■ Exercise instructions ■
Your task is to copy every line of the entries that holds the word "exists".
[Opening Records for processing section]
(** An edit that leaves the bounded result lists of the layout as they
    are, up to renaming. *)
Definition steady (L : layout) (e : edit) (soup : node) : Prop :=
  Forall (fun w : query * range =>
            match w.2.2 with
            | Some n => Forall (survives e) (take n (ask w.1 soup))
            | None => True
            end) (written L).

Fixpoint steady_all (L : layout) (es : list edit) (soup : node) : Prop :=
  match es with
  | [] => True
  | e :: es' => steady L e soup /\ steady_all L es' (apply_edit e soup)
  end.

(** The path an edit works on. *)
Definition target (e : edit) : path :=
  match e with Write q _ => q | Remove q => q end.

(** An edit of an element of the tree, with new children that are text
    and line breaks. *)
Definition sound (e : edit) (soup : node) : Prop :=
  target e <> []
  /\ (exists t a ks, get (target e) soup = Some (Elem t a ks))
  /\ match e with Write _ new => Forall is_text_or_br new | Remove _ => True end.

(** A way of writing a value into an element that replaces its children
    by text and line breaks. *)
Definition writer (write : string -> node -> node) : Prop :=
  forall v, exists new,
    Forall is_text_or_br new /\ forall el, write v el = set_kids new el.

(** The stale writes of the heading loop: the paths are those of the two
    result lists taken before the loop. *)
Definition heading_writes (left_h3s right_h3s : list path) (texts : list string)
  : list (path * string) :=
  concat (imap (fun idx text =>
                  option_list ((fun p => (p, text)) <$> left_h3s !! idx)
                  ++ option_list ((fun p => (p, text)) <$> right_h3s !! idx))
               texts).

Definition stale_write (write : string -> node -> node) (sp : node)
    (pv : path * string) : node :=
  update pv.1 (write pv.2) sp.

(** [el.string = text] and [set_rich_text(el, text)] do the same for [text]. *)
Definition plain (write : string -> node -> node) (text : string) : Prop :=
  forall el, write text el = set_kids [Text text] el.

(** The queries of the footer removal. *)
Definition footer_queries : list query :=
  map by_selector VariantB.basic_selectors
  ++ [ by_test VariantB.has_footer_id; by_test VariantB.has_footer_class ].

(** The frame of a synthesis: what it rewrites, what it destroys. *)
Definition uncapped (sels : list selector) : list (query * range) :=
  map (fun sel => (by_selector sel, (0, None))) sels.

Definition heading_selectors (label_lang : option string) : list selector :=
  if lang_supported label_lang
  then [sel_section_h3 "left"; sel_section_h3 "right"]
  else [].


Definition slot_selectors_B : list selector :=
  [ sel_h1; sel_side_label "left"; sel_side_label "right";
    sel_section_p "left"; sel_section_p "right"; VariantB.sel_user_p ].

Definition trimmed_B : list (query * nat) :=
  [ (by_selector (sel_section "left"), 5);
    (by_selector (sel_section "right"), 5);
    (by_selector (sel_section "user"), 1) ].


Definition frame_B (label_lang : option string) : layout :=
  Layout (uncapped (slot_selectors_B ++ heading_selectors label_lang))
         (trimmed_B ++ map (fun Q => (Q, 0)) footer_queries).






#[global] Instance survives_dec e m : Decision (survives e m).
Proof. destruct e; cbn; apply _. Defined.

(** A phase of the synthesizer is a licensed run. *)
Definition phase (L : layout) (soup soup' : node) : Prop :=
  exists es, soup' = apply_edits es soup /\ licensed_all L es soup.

(** ** Documents whose template elements keep out of each other's way *)

(** No element of the list lies inside another one. *)
Definition nest_free (l : list path) : Prop :=
  Forall (fun x => Forall (fun y => inside x y = false) l) l.

(** The elements of different lists are apart. *)
Fixpoint separate (ls : list (list path)) : Prop :=
  match ls with
  | [] => True
  | l :: ls' => Forall (fun x => Forall (Forall (apart x)) ls') l /\ separate ls'
  end.

(** The elements a run may rewrite are not nested, those of different
    queries are apart, and all of them are apart from what the run may
    destroy. *)
Definition tidy (L : layout) (soup : node) : Prop :=
  Forall nest_free (blocks L soup)
  /\ separate (blocks L soup)
  /\ Forall (Forall (fun x => Forall (Forall (apart x)) (tails L soup))) (blocks L soup).

(** Every range of the layout starts at the first match. *)
Definition from_start (L : layout) : Prop :=
  Forall (fun w : query * range => w.2.1 = 0) (written L).

(** The first [n] matches of a query are not inside anything a run may
    rewrite, and neither are nor lie inside anything it may destroy. *)
Definition lasting (L : layout) (soup : node) (K : query * nat) : Prop :=
  Forall (fun x =>
            Forall (Forall (fun y => inside y x = false)) (blocks L soup)
            /\ Forall (Forall (fun m => at_or_inside m x = false)) (tails L soup))
         (take K.2 (ask K.1 soup)).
[Closing Records for processing section]
■ Output for this task ■
  /\ (exists t a ks, get (target e) soup = Some (Elem t a ks))
  forall v, exists new,
  exists es, soup' = apply_edits es soup /\ licensed_all L es soup.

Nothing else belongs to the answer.